Used Car price prediction & analysis

6 min readJan 24, 2022

Driving has always been one of my favorite guilty pleasures — whenever i feel overwhelmed by multitudes of things going on in my life, a short drive accompanied by music helps me clear my mind. Used car market in the US has always been an attractive option for first time car buyers — Bang for your buck, lower price depreciation, lower insurance prices & lower dealership price who wouldn’t want that? Although all those above reasons are valid, recently the US has seen an exponential increase in used car prices — the analysis below will help us uncover car price trends, factors affecting and best machine learning algorithm to predict price.

Dataset:

The dataset for the analysis was exported from Kaggle Used Car dataset — The data contains all vehicle listings scraped from Craigslist.com, below are the variables in dataset with description :

Data Cleaning:

Removing columns with most null values: Null values reduce model performance and skew the data. The first step of data cleaning is to remove columns with rows having greater than 25% of null values. Columns ‘cylinders’, ’VIN’, ’size’, ’paint_color’, ‘county’ were removed.

Removing redundant variables: Variables which contain unimportant data such as links, description reduce model performance. Columns ‘id’, ’url’, ’region_url’,’image_url’,’description’,’posting_date’ were removed.

Removing rows with Null values: Removing all rows with null values from select columns to have a consistent dataset.

Data filters to reduce high variance: To prevent data with high variance we apply filters to columns and reduce the number of rows.

Filter data by top 10 manufacturers with most posting:

Filters for price, odometer and year: For the analysis we are looking at economical sector i.e Price < 100k and Price >5k. For odometer we wanted to take out all the cars >200k miles as buying used car is not logical after such high mileage. Additionally, we wanted to take out all cars with odometer <1000 miles since they are practically new cars. For the year variable we wanted to filter cars >2008 as statistically speaking cars start getting high maintenance costs after that 13 years of age.
Filtering by unique model count: To reduce complexity by multiple factors we filtered manufacturers with unique model counts > 50.

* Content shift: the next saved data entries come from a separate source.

(* ===== verification/Seq.v ===== *)
(** * Uncontended runs of kernel code

    The rules by which code runs on one hart when the spin locks it takes are
    free: [does H m s a H' s'] says that [m], started in [s] with the spin
    locks [H] held, returns [a] in [s'] with [H'] held.  The bookkeeping of the
    hart (nesting depth, interrupt state, which locks are held) is kept out of
    [s], and so is the process table, where wakeup() may make sleeping
    processes runnable. *)

From S2P Require Import Prelude Riscv Memory KState KMonad Spinlock Kalloc Vm Proc ProcSpec SleepSpec.

Section Seq.
Variables (me : nat) (pid : Z).

(** The hart runs process [me] and is outside all critical sections. *)
Record calm (s : kstate) : Prop := {
  calm_noff : c_noff (k_cpu s) = 0;
  calm_intena : c_intena (k_cpu s) = c_intr (k_cpu s);
  calm_proc : c_proc (k_cpu s) = Some me;
}.

(** Process tables in which [me] has process id [pid]. *)
Definition goodp (P : list proc) : Prop :=
  length P = NPROC /\ (me < NPROC)%nat /\ p_pid (nth me P zero_proc) = pid.

Definition held (H : list lockid) (id : Z) : gmap lockid Z := foldr (fun lk m => <[lk := id]> m) ∅ H.

(** The state [s] with process table [P] and the locks [H] held. *)
Definition at_ (H : list lockid) (P : list proc) (s : kstate) : kstate :=
  set_k_procs P (set_k_locks (held H (c_id (k_cpu s))) (set_k_cpu (Nat.iter (length H) push (k_cpu s)) s)).

Definition does {A} (H : list lockid) (m : K A) (s : kstate) (a : A) (H' : list lockid) (s' : kstate) : Prop :=
  calm s -> k_cpu s' = k_cpu s /\
  forall P, goodp P -> exists P', goodp P' /\ m (at_ H P s) = Ret a (at_ H' P' s').

Lemma calm_cpu s s' : k_cpu s' = k_cpu s -> calm s -> calm s'.
Proof. intros E [? ? ?]. split; by rewrite E. Qed.

Lemma does_ret {A} H (a : A) s : does H (mret a) s a H s.
Proof. intros C. split; [done|]. intros P G. by exists P. Qed.

Lemma does_bind {A B} H H1 H2 (m : K A) (k : A -> K B) s s1 s2 a b :
  does H m s a H1 s1 -> does H1 (k a) s1 b H2 s2 -> does H (m ≫= k) s b H2 s2.
Proof.
  intros D1 D2 C. destruct (D1 C) as [E1 R1]. destruct (D2 (calm_cpu _ _ E1 C)) as [E2 R2].
  split; [congruence|]. intros P G. destruct (R1 P G) as (P1 & G1 & X1). destruct (R2 P1 G1) as (P2 & G2 & X2).
  exists P2. split; [done|]. by rewrite (bind_ret _ _ _ _ _ X1).
Qed.

Lemma does_gets {A} H (g : kstate -> A) s : (forall P, g (at_ H P s) = g s) -> does H (gets g) s (g s) H s.
Proof. intros E C. split; [done|]. intros P G. exists P. unfold gets. by rewrite E. Qed.

Lemma does_modify H (g : kstate -> kstate) s :
  (forall P, g (at_ H P s) = at_ H P (g s)) -> k_cpu (g s) = k_cpu s -> does H (modify g) s tt H (g s).
Proof. intros E1 E2 C. split; [done|]. intros P G. exists P. unfold modify. by rewrite E1. Qed.

(** ** Locks *)

Lemma iter_push n c : c_noff c = 0 ->
  let c' := Nat.iter n push c in
  c_noff c' = Z.of_nat n /\ c_id c' = c_id c /\ c_proc c' = c_proc c /\ cpu_ok c'.
Proof.
  intros H. induction n as [|n IH]; cbn [Nat.iter].
  { change (Nat.iter 0 push c) with c. split; [done|]. do 2 (split; [done|]). split; [lia|intros; lia]. }
  change (Nat.iter (S n) push c) with (push (Nat.iter n push c)).
  set (x := Nat.iter n push c) in *. clearbody x. destruct IH as (I1 & I2 & I3 & I4).
  split; [unfold push; simpl; lia|]. split; [|split; [|by apply cpu_ok_push]];
    unfold push; simpl; destruct (c_noff x =? 0); done.
Qed.

Lemma held_lookup H id lk : held H id !! lk = if decide (lk ∈ H) then Some id else None.
Proof.
  induction H as [|x H IH]; [done|]. cbn [held foldr]. fold (held H id).
  destruct (decide (lk = x)) as [->|N].
  - rewrite lookup_insert_eq, decide_True; [done|]. apply list_elem_of_here.
  - rewrite lookup_insert_ne, IH by done. apply decide_ext. rewrite elem_of_cons. tauto.
Qed.

Lemma at_settle H P s : calm s -> ksettle (at_ H P s) = at_ H P s.
Proof.
  intros C. unfold ksettle, at_, set_k_cpu, set_k_procs, set_k_locks. simpl. f_equal. unfold settle.
  destruct (iter_push (length H) (k_cpu s) (calm_noff s C)) as (I1 & _). simpl in I1. rewrite I1.
  destruct H as [|x H]; [|done]. change (Nat.iter (length []) push (k_cpu s)) with (k_cpu s).
  change (Z.of_nat (length []) =? 0) with true. cbv iota. rewrite <- (calm_intena s C). done.
Qed.

Lemma at_free lk H P s : calm s -> (lk ∉ H) -> lk_free lk (at_ H P s).
Proof.
  intros C N. split; [apply iter_push, calm_noff, C|]. simpl. by rewrite held_lookup, decide_False.
Qed.

Lemma acq_put lk m c P s :
  acq lk (set_k_procs P (set_k_locks m (set_k_cpu c s))) =
  set_k_procs P (set_k_locks (<[lk := c_id c]> m) (set_k_cpu (push c) s)).
Proof. reflexivity. Qed.

Lemma at_acq lk H P s : calm s -> acq lk (at_ H P s) = at_ (lk :: H) P s.
Proof.
  intros C. unfold at_ at 1. rewrite acq_put.
  destruct (iter_push (length H) (k_cpu s) (calm_noff s C)) as (_ & E & _). rewrite E. reflexivity.
Qed.

Lemma does_acquire lk H s : (lk ∉ H) -> does H (acquire lk) s tt (lk :: H) s.
Proof.
  intros N C. split; [done|]. intros P G. exists P. split; [done|].
  rewrite acquire_eq by (by apply at_free). by rewrite at_acq.
Qed.

Lemma does_release lk H s : (lk ∉ H) -> does (lk :: H) (release lk) s tt H s.
Proof.
  intros N C. split; [done|]. intros P G. exists P. split; [done|]. rewrite <- at_acq by done.
  pose proof (at_free lk H P s C N) as F. rewrite release_eq by (apply acq_held, F).
  rewrite rel_acq by done. by rewrite at_settle.
Qed.

Lemma does_myproc H s : does H myproc s (Some me) H s.
Proof.
  intros C. split; [done|]. intros P G. exists P. split; [done|].
  destruct (iter_push (length H) (k_cpu s) (calm_noff s C)) as (_ & _ & I3 & I4).
  rewrite myproc_eq by done. rewrite at_settle by done. f_equal. simpl in *. rewrite I3. apply C.
Qed.

Lemma does_curproc {B} H H' (k : nat * proc -> K B) s b s' :
  (forall p, p_pid p = pid -> does H (k (me, p)) s b H' s') -> does H (curproc ≫= k) s b H' s'.
Proof.
  intros D C. split; [apply (D (set_p_pid pid zero_proc)); done|]. intros P G.
  assert (curproc (at_ H P s) = Ret (me, nth me P zero_proc) (at_ H P s)) as E.
  { destruct (iter_push (length H) (k_cpu s) (calm_noff s C)) as (_ & _ & I3 & I4).
    rewrite (curproc_eq _ me) by (try done; simpl in *; rewrite I3; apply C). by rewrite at_settle. }
  rewrite (bind_ret _ _ _ _ _ E). apply (D (nth me P zero_proc)); [apply G|done|done].
Qed.

Lemma wake_pid ch p : p_pid (wake ch p) = p_pid p.
Proof. unfold wake. by case_match. Qed.

Lemma goodp_wake ch P : goodp P -> goodp (wake_all (Some me) ch P).
Proof.
  intros (G1 & M & G2). split; [unfold wake_all; by rewrite length_imap|]. split; [done|]. unfold wake_all.
  rewrite nth_imap by lia. case_bool_decide; [done|]. by rewrite wake_pid.
Qed.

Lemma does_wakeup ch H s : (forall j, LProc j ∉ H) -> does H (wakeup ch) s tt H s.
Proof.
  intros N C. split; [done|]. intros P G. exists (wake_all (Some me) ch P). split; [by apply goodp_wake|].
  destruct (iter_push (length H) (k_cpu s) (calm_noff s C)) as (_ & _ & I3 & I4).
  rewrite wakeup_spec; [|split; [done|]; intros j _; apply (at_free (LProc j)); [done|apply N]|apply G].
  rewrite at_settle by done. simpl in *. rewrite I3, (calm_proc s C). done.
Qed.

(** ** Loops and conditionals *)

Lemma does_kwhen (b : bool) H (m : K unit) s s' :
  (b = true -> does H m s tt H s') -> (b = false -> s' = s) -> does H (kwhen b m) s tt H s'.
Proof.
  intros D1 D2. destruct b; unfold kwhen; [by apply D1|]. rewrite D2 by done. apply does_ret.
Qed.

(** A loop whose body takes [I i] to [I (S i)]. *)
Lemma does_kfor (I : nat -> kstate -> Prop) H (body : nat -> K unit) n : forall k s,
  (forall i s, (k <= i < k + n)%nat -> I i s -> exists s', does H (body i) s tt H s' /\ I (S i) s') ->
  I k s -> exists s', does H (kfor (seq k n) body) s tt H s' /\ I (k + n)%nat s'.
Proof.
  induction n as [|n IH]; intros k s Hb Hk.
  - exists s. split; [apply does_ret|]. by rewrite Nat.add_0_r.
  - destruct (Hb k s ltac:(lia) Hk) as (s1 & D1 & I1).
    destruct (IH (S k) s1) as (s2 & D2 & I2); [intros i s' Hi; apply Hb; lia|done|].
    exists s2. split; [|by replace (k + S n)%nat with (S k + n)%nat by lia].
    cbn [seq kfor]. eapply does_bind; [exact D1|exact D2].
Qed.

(** An uncontended run is a run. *)
Lemma does_run {A} (m : K A) s a s' : does [] m s a [] s' -> calm s -> goodp (k_procs s) -> k_locks s = ∅ ->
  exists P, goodp P /\ m s = Ret a (set_k_procs P (set_k_locks ∅ s')).
Proof.
  intros D C G E. destruct (D C) as [E1 R]. destruct (R _ G) as (P & G1 & X). exists P. split; [done|].
  assert (at_ [] (k_procs s) s = s) as E2.
  { unfold at_. simpl. rewrite <- E. reflexivity. }
  rewrite E2 in X. rewrite X. unfold at_. simpl. rewrite E1. unfold set_k_cpu. simpl. by rewrite <- E1.
Qed.

End Seq.

(** [dgo] runs the steps whose effect is read off the code. *)
Ltac dstep :=
  first
  [ eapply does_bind; [apply does_ret|]
  | eapply does_bind; [apply does_gets; reflexivity|]
  | eapply does_bind; [apply does_modify; reflexivity|]
  | eapply does_bind; [apply does_acquire; set_solver|]
  | eapply does_bind; [apply does_release; set_solver|] ].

Removing columns with high correlation: We need to remove columns which have high (+/-) correlation with each other since having both columns will not add any value to model performance. The correlation is generated using corr plot using sns.heatmap(cor,cmap=’mako’,annot=True). From the below corrplot we can observe that state has high correlation with latitude and longitude — to reduce dimensionality we remove columns lat and long.

Data Transformation:

We replace year column with age as it makes more sense to have age as a predictor to predict price.

Age = current_year() — year

Exploratory Data Analysis:

Exploratory analysis is a prime step to understand the data spread, outliers, dependency between variables, spot anomalies and discover patterns.

Univariate Data Analysis:

Univariate analysis explain the data spread and trends for a variable by itself.

Multivariate Data Analysis:

Multivariate analysis is when more than one dependent variable is analyzed simultaneously — helps us understand how target variable changes with dependent variables.

Median price by year for age=3 yrs:

The above chart shows how median car prices have changed for cars of age 3 years over the 2019,2020,2021 and 2022. Vehicles purchased in year 2021 have 20% higher price than year 2020 due semiconductor chip shortage.

Median price depreciation by manufacturer:

Price by manufacturer and drive type:

Price by manufacturer and state:

Machine Learning to predict price:

Model preprocessing:

Models do not do well with string datatype. We use Labelencoder() from scikit-learn library in python to factorize categorical columns before fitting machine learning models.

Train-Test split:

The data must be split into training and test data set for machine learning; training dataset is the subset of data which is used to train the model with labelled data and testing dataset is the subset which is used to test the model performance against new data that did not go into training. For the analysis we have made train(70%):test(30% ) split.

Machine learning models:

Linear Regression: Linear regression is a machine learning model in which we try to find a line that best fits and captures most variance in the data.

Random Forest Regressor: Random forest is a machine learning algorithm in which we find the fit by bootstrap aggregation- it is an ensemble learning method in which multiple decision trees are created during training and output is given my taking mean of predictions for decision trees.

Support Vector Machine Regressor: Support Vector machine learning although famous for classification problems can also be used for regression. SVR aims at reducing error by determining the hyperplane which minimizes the difference between predicted and observed values.

XG Boost Regressor (Best model): Gradient boosting refers to a class of ensemble machine learning algorithms that can be used for classification or regression predictive modeling problems.Ensembles are constructed from decision tree models. Trees are added one at a time to the ensemble and fit to correct the prediction errors made by prior models. Extreme gradient boost is the concept under XG Boost algorithm.

Model Performance for above models:

From above table we can conclude that XG Boost Regressor is the model with the best performance — it has the lowest Root Mean Squared Error (RMSE) and highest R2_score which explains how good is the fit of the line.